If you need to look for a cheap hosting for a static website AWS S3 could be a great solution for you. You won’t have to worry about scaling, server capacity… just to upload the files to a bucket.

And with the help of CloudFront we’ll end up having an awesome performance and HTTPS in place.

Create a S3 bucket

The first thing we need to do is creating the S3 bucket, if it’s available get the domain name we want to use as S3 bucket name. I.e.: example.com. Do it in the region you prefer, in my case I chose EU (Frankfurt) eu-central-1.

Go here to do it.

Activate static website hosting in S3

Open the bucket that you just have created, enter to the Properties tab, and scroll down to the end of the screen, you’ll see Static website hosting option, click to Edit.

Select the following options:

  • Static websit hosting: Enable
  • Hosting type: Host a static website
  • Index document: Normally this is index.html

Then click to Save changes.

Create a CloudFront distribution

Go to CloudFront page.

Click to Create Distribution button and Get Started for Web in the next screen.

Complete the following options:

  • Origin Domain Name: Select the S3 bucket you just created
  • Restrict Bucket Access: Yes
  • Origin Access Identity: Create a New Identity
  • Grant Read Permissions on Bucket: Yes, Update Bucket Policy
  • Viewer Protocol Policy: Redicet HTTP to HTTPS
  • Cache Policy: Managed-CachingDisabled this is just for testing so we don’t get cached responses, we’ll activate cache later
  • Default Root Object: index.html same as S3 index document
  • Comment: Set your domain name or site name so we can identify the distribuition later

After that we should see our new CloudFront distribution in the list with status Desploying, and after a while this status should be Deployed, that means that we are ready to test our distribution.

To do it CloudFront give us a URL in column Domain Name similar to: 0000000.cloudfront.net. If we haven’t uploaded any file to the S3 bucket we’ll get an error, try to upload a index.html file and check that the response is correct.

Subfolders problem

CloudFont has a problem getting the root object of subfolders. So requests like example.com will correctly load example.com/index.html. But requests like example.com/somefolder won’t load example.com/somefolder/index.html.

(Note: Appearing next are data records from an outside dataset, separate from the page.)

(* ===== verification/FindBit.v ===== *)
(** * Searching bitmaps (lib/find_next_bit.c, include/asm-generic/bitops)

    A bitmap is a list of 32-bit words; a pointer into it is a word index.
    [find_first_bit] and [find_first_zero_bit] are the generic macros of
    include/asm-generic/bitops/find.h. *)

From S2P Require Import Prelude Bits.

#[local] Open Scope Z_scope.

Definition BITS_PER_LONG : Z := 32.
Definition BITOP_WORD (nr : Z) : Z := nr / BITS_PER_LONG.

(** [found_first] and [found_middle] *)
Definition found_middle (tmp result : Z) : Z := u32 (result + __ffs tmp).
Definition found_first (tmp size result : Z) : Z :=
  let tmp := Z.land tmp (Z.shiftr 0xffffffff (BITS_PER_LONG - size)) in
  if tmp =? 0 then u32 (result + size) else found_middle tmp result.

(** [while (size & ~(BITS_PER_LONG-1))] and what follows; each turn moves to the
    next word of the object. *)
Fixpoint find_next_bit_loop (fuel : nat) (addr : list Z) (p size result : Z) : option Z :=
  match fuel with
  | O => None
  | S fuel =>
    if negb (Z.land size (not32 (BITS_PER_LONG - 1)) =? 0) then
      tmp ← rd addr p;
      if negb (tmp =? 0) then Some (found_middle tmp result)
      else find_next_bit_loop fuel addr (p + 1) (u32 (size - BITS_PER_LONG)) (u32 (result + BITS_PER_LONG))
    else if size =? 0 then Some result
    else tmp ← rd addr p; Some (found_first tmp size result)
  end.

Definition find_next_bit (addr : list Z) (size offset : Z) : option Z :=
  let p := BITOP_WORD offset in
  let result := Z.land offset (not32 (BITS_PER_LONG - 1)) in
  if offset >=? size then Some size else
  let size := u32 (size - result) in
  let offset := offset mod BITS_PER_LONG in
  if negb (offset =? 0) then
    tmp ← rd addr p;
    let tmp := Z.land tmp (u32 (Z.shiftl 0xffffffff offset)) in
    if size <? BITS_PER_LONG then Some (found_first tmp size result)
    else if negb (tmp =? 0) then Some (found_middle tmp result)
    else find_next_bit_loop (S (length addr)) addr (p + 1) (u32 (size - BITS_PER_LONG)) (u32 (result + BITS_PER_LONG))
  else find_next_bit_loop (S (length addr)) addr p size result.

Definition found_middle_zero (tmp result : Z) : Z := u32 (result + ffz tmp).
Definition found_first_zero (tmp size result : Z) : Z :=
  let tmp := Z.lor tmp (u32 (Z.shiftl 0xffffffff size)) in
  if tmp =? 0xffffffff then u32 (result + size) else found_middle_zero tmp result.

Fixpoint find_next_zero_bit_loop (fuel : nat) (addr : list Z) (p size result : Z) : option Z :=
  match fuel with
  | O => None
  | S fuel =>
    if negb (Z.land size (not32 (BITS_PER_LONG - 1)) =? 0) then
      tmp ← rd addr p;
      if negb (not32 tmp =? 0) then Some (found_middle_zero tmp result)
      else find_next_zero_bit_loop fuel addr (p + 1) (u32 (size - BITS_PER_LONG)) (u32 (result + BITS_PER_LONG))
    else if size =? 0 then Some result
    else tmp ← rd addr p; Some (found_first_zero tmp size result)
  end.

Definition find_next_zero_bit (addr : list Z) (size offset : Z) : option Z :=
  let p := BITOP_WORD offset in
  let result := Z.land offset (not32 (BITS_PER_LONG - 1)) in
  if offset >=? size then Some size else
  let size := u32 (size - result) in
  let offset := offset mod BITS_PER_LONG in
  if negb (offset =? 0) then
    tmp ← rd addr p;
    let tmp := Z.lor tmp (Z.shiftr 0xffffffff (BITS_PER_LONG - offset)) in
    if size <? BITS_PER_LONG then Some (found_first_zero tmp size result)
    else if negb (not32 tmp =? 0) then Some (found_middle_zero tmp result)
    else find_next_zero_bit_loop (S (length addr)) addr (p + 1) (u32 (size - BITS_PER_LONG)) (u32 (result + BITS_PER_LONG))
  else find_next_zero_bit_loop (S (length addr)) addr p size result.

Definition find_first_bit (addr : list Z) (size : Z) : option Z := find_next_bit addr size 0.
Definition find_first_zero_bit (addr : list Z) (size : Z) : option Z := find_next_zero_bit addr size 0.

(** [set_bit], [clear_bit] and [test_bit] of include/asm-generic/bitops *)
Definition BIT_WORD (nr : Z) : Z := nr / BITS_PER_LONG.
Definition BIT_MASK (nr : Z) : Z := Z.shiftl 1 (nr mod BITS_PER_LONG).
Definition set_bit (nr : Z) (addr : list Z) : option (list Z) :=
  w ← rd addr (BIT_WORD nr); wr addr (BIT_WORD nr) (Z.lor w (BIT_MASK nr)).
Definition clear_bit (nr : Z) (addr : list Z) : option (list Z) :=
  w ← rd addr (BIT_WORD nr); wr addr (BIT_WORD nr) (Z.land w (not32 (BIT_MASK nr))).
Definition test_bit (nr : Z) (addr : list Z) : option bool :=
  w ← rd addr (BIT_WORD nr);
  Some (negb (Z.land 1 (Z.shiftr w (Z.land nr (BITS_PER_LONG - 1))) =? 0)).

(** ** Reference: bit [i] of a bitmap *)

Definition words (b : list Z) : Prop := Forall is_u32 b.

Definition bit (b : list Z) (i : Z) : bool :=
  match rd b (i / 32) with Some w => Z.testbit w (i mod 32) | None => false end.

(** ** Lemmas *)

Lemma words_rd b i w : words b -> rd b i = Some w -> is_u32 w.
Proof. intros H [_ Hr]%rd_Some. by eapply Forall_lookup_1 in H. Qed.

Lemma bit_word b q w j : rd b q = Some w -> 0 <= j < 32 -> bit b (32 * q + j) = Z.testbit w j.
Proof.
  intros H Hj. unfold bit. replace ((32 * q + j) / 32) with q by (clear - Hj; Z.to_euclidean_division_equations; lia).
  rewrite H. f_equal. clear - Hj; Z.to_euclidean_division_equations; lia.
Qed.

Lemma bit_outside b i : i < 0 \/ 32 * zlen b <= i -> bit b i = false.
Proof.
  intros H. unfold bit. destruct (rd b (i / 32)) as [w|] eqn:E; [|done].
  apply rd_lt in E. exfalso. clear - H E. Z.to_euclidean_division_equations; lia.
Qed.

Lemma word_zero w : is_u32 w -> (forall j, 0 <= j < 32 -> Z.testbit w j = false) -> w = 0.
Proof.
  intros Hw H. apply Z.bits_inj'. intros j Hj. rewrite Z.bits_0.
  destruct (Z.ltb_spec j 32); [apply H; lia|]. apply (testbit_high w 32); [done|lia].
Qed.

(** The least set bit of a word, as the searches use it. *)
Lemma ffs_first w : is_u32 w -> w <> 0 -> 0 <= __ffs w < 32 /\ Z.testbit w (__ffs w) = true /\
  forall j, 0 <= j < __ffs w -> Z.testbit w j = false.
Proof.
  intros Hw H0. assert (0 < w) by (unfold is_u32 in Hw; lia).
  destruct (ffs_spec w) as (?&?&?); [done..|]. repeat split; try lia; try done.
  intros. by apply ffs_low.
Qed.

(** A search from [lo] among [size] bits ended at [r]. *)
Definition first_from (f : Z -> bool) (lo size r : Z) : Prop :=
  lo <= r <= size /\ (forall i, lo <= i < r -> f i = false) /\ (r < size -> f r = true).

Lemma land_not31 z : is_u32 z -> Z.land z (not32 (BITS_PER_LONG - 1)) = 32 * (z / 32).
Proof.
  intros Hz. change (not32 (BITS_PER_LONG - 1)) with (Z.shiftl (Z.ones 27) 5).
  assert (E : 32 * (z / 32) = Z.shiftl (Z.shiftr z 5) 5).
  { rewrite (Z.shiftl_mul_pow2 (Z.shiftr z 5)), Z.shiftr_div_pow2 by lia. change (2 ^ 5) with 32. lia. }
  rewrite E. bitwise_as i Hi. replace (i - 5 + 5) with i by lia.
  zcases; rewrite ?andb_true_r, ?andb_false_r; try done; try lia.
  cbn [andb]. symmetry. apply (testbit_high z 32); [done|lia].
Qed.

Lemma low_mask s : 0 < s <= 32 -> Z.shiftr 0xffffffff (BITS_PER_LONG - s) = Z.ones s.
Proof.
  intros. assert (H' : (fun s => Z.shiftr 0xffffffff (BITS_PER_LONG - s) =? Z.ones s) s = true).
  { assert (Hs : 0 <= s < 33) by lia. clear H. revert s Hs. apply forall_range. reflexivity. }
  by apply Z.eqb_eq in H'.
Qed.

Lemma high_mask o : 0 <= o < 32 -> forall i, 0 <= i ->
  Z.testbit (u32 (Z.shiftl 0xffffffff o)) i = (o <=? i) && (i <? 32).
Proof.
  intros Ho i Hi. change 0xffffffff with (Z.ones 32). autorewrite with kbits. zcases; simpl; lia || done.
Qed.

Lemma found_first_spec f w size result hi : is_u32 w -> 0 < size <= 32 ->
  0 <= result -> result + size = hi -> hi < 2 ^ 32 ->
  (forall j, 0 <= j < 32 -> f (result + j) = Z.testbit w j) ->
  first_from f result hi (found_first w size result).
Proof.
  intros Hw Hs Hr Hhi H32 Hf. unfold found_first. rewrite low_mask by lia.
  assert (Hb : forall j, 0 <= j -> Z.testbit (Z.land w (Z.ones size)) j = Z.testbit w j && (j <? size)).
  { intros j Hj. rewrite Z.land_spec, ones_testbit by lia. f_equal. zcases; done || lia. }
  assert (Hu : is_u32 (Z.land w (Z.ones size))).
  { pose proof (land_le w (Z.ones size)). unfold is_u32 in *. lia. }
  destruct (Z.eqb_spec (Z.land w (Z.ones size)) 0) as [E|E].
  - rewrite u32_small by (unfold is_u32; lia). split; [lia|]. split; [|lia].
    intros i Hi. replace i with (result + (i - result)) by lia. rewrite Hf by lia.
    specialize (Hb (i - result)). rewrite E, Z.bits_0 in Hb. zcases_in Hb; [|lia].
    rewrite andb_true_r in Hb. symmetry. apply Hb. lia.
  - unfold found_middle. destruct (ffs_first _ Hu E) as (Hr1&Hr2&Hr3). set (k := __ffs _) in *.
    rewrite Hb in Hr2 by lia. apply andb_true_iff in Hr2 as [Hk1 Hk2%Z.ltb_lt].
    rewrite u32_small by (unfold is_u32; lia). split; [lia|]. split.
    + intros i Hi. replace i with (result + (i - result)) by lia. rewrite Hf by lia.
      specialize (Hr3 (i - result) ltac:(lia)). rewrite Hb in Hr3 by lia.
      zcases_in Hr3; [|lia]. by rewrite andb_true_r in Hr3.
    + intros _. by rewrite Hf by lia.
Qed.

Lemma found_middle_spec f w result hi : is_u32 w -> w <> 0 -> 0 <= result -> result + 32 <= hi ->
  hi < 2 ^ 32 -> (forall j, 0 <= j < 32 -> f (result + j) = Z.testbit w j) ->
  first_from f result hi (found_middle w result).
Proof.
  intros Hw H0 Hr Hhi H32 Hf. unfold found_middle. destruct (ffs_first w Hw H0) as (Hr1&Hr2&Hr3).
  rewrite u32_small by (unfold is_u32; lia). split; [lia|]. split.
  - intros i Hi. replace i with (result + (i - result)) by lia. rewrite Hf by lia. apply Hr3. lia.
  - intros _. by rewrite Hf by lia.
Qed.

Lemma first_from_extend f lo mid hi r : lo <= mid -> (forall i, lo <= i < mid -> f i = false) ->
  first_from f mid hi r -> first_from f lo hi r.
Proof.
  intros Hm Hf (?&Hz&?). split; [lia|]. split; [|done]. intros i Hi.
  destruct (Z.ltb_spec i mid); [apply Hf|apply Hz]; lia.
Qed.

To solve that we have two options:

  • Give public access to the S3 bucket and change the origin of CloudFront of the distribution to Custom Origin and set the S3 URL.
  • Set a Lambda@Edge that will do that transformation.

We chose the second option because it allos us to not have the S3 bucket public so all the traffic will go through HTTPS. But if we have to handle a lot of traffic the first option could end up being much cheaper.

Create Lambda@Edge (optional)

Create a new lambda in region US East (N. Virginia) us-east-1, it’s the only region with CloudFront activated so far.

Go to lambda page.

Click to Create function.

Select Author from scratch.

Choose a name and select Node.js 14.x as runtime, then click to Create function

As Execution role select Create a new role from AWS policy tempmlates, set Role name to something like LambdaEdgeCloudFrontAccessRole, and in Policy templates search for: Basic Lambda@Edge permissions (for CloudFront trigger).

Copy&paste the following code to Function code textarea.

'use strict';
exports.handler = (event, context, callback) => {
    
    // Extract the request from the CloudFront event that is sent to Lambda@Edge 
    var request = event.Records[0].cf.request;

    // Extract the URI from the request
    var olduri = request.uri;

    // Match any '/' that occurs at the end of a URI. Replace it with a default index
    var newuri = olduri.replace(/\/$/, '\/index.html');
    
    // Log the URI as received by CloudFront and the new URI to be used to fetch from origin
    console.log("Old URI: " + olduri);
    console.log("New URI: " + newuri);
    
    // Replace the received URI with the URI that includes the index page
    request.uri = newuri;
    
    // Return to CloudFront
    return callback(null, request);

};

Click to Deploy to apply the changes.

Click to Add trigger, select CloudFront and then click to Deploy to Lambda@Edge.

Select the distribution we created from the list and check the acknowledge checkbox. Then click to Deploy.

Go back to CloudFront page and open the distribuition we created.

Go to Behaviors tab and select the one is there, and click to Edit.

Activate CloudFront cache

After doing some tests to ensure that everything is ok we can activate the cache. To do it go to CloudFront page and enter to the distribution we created. Go to the behaviors tab and edit the unique item, then change Cache Policy Name to Managed-CachingOptimized.

Remember to invalidate the cache after uploading new files to S3 after having the cache activated.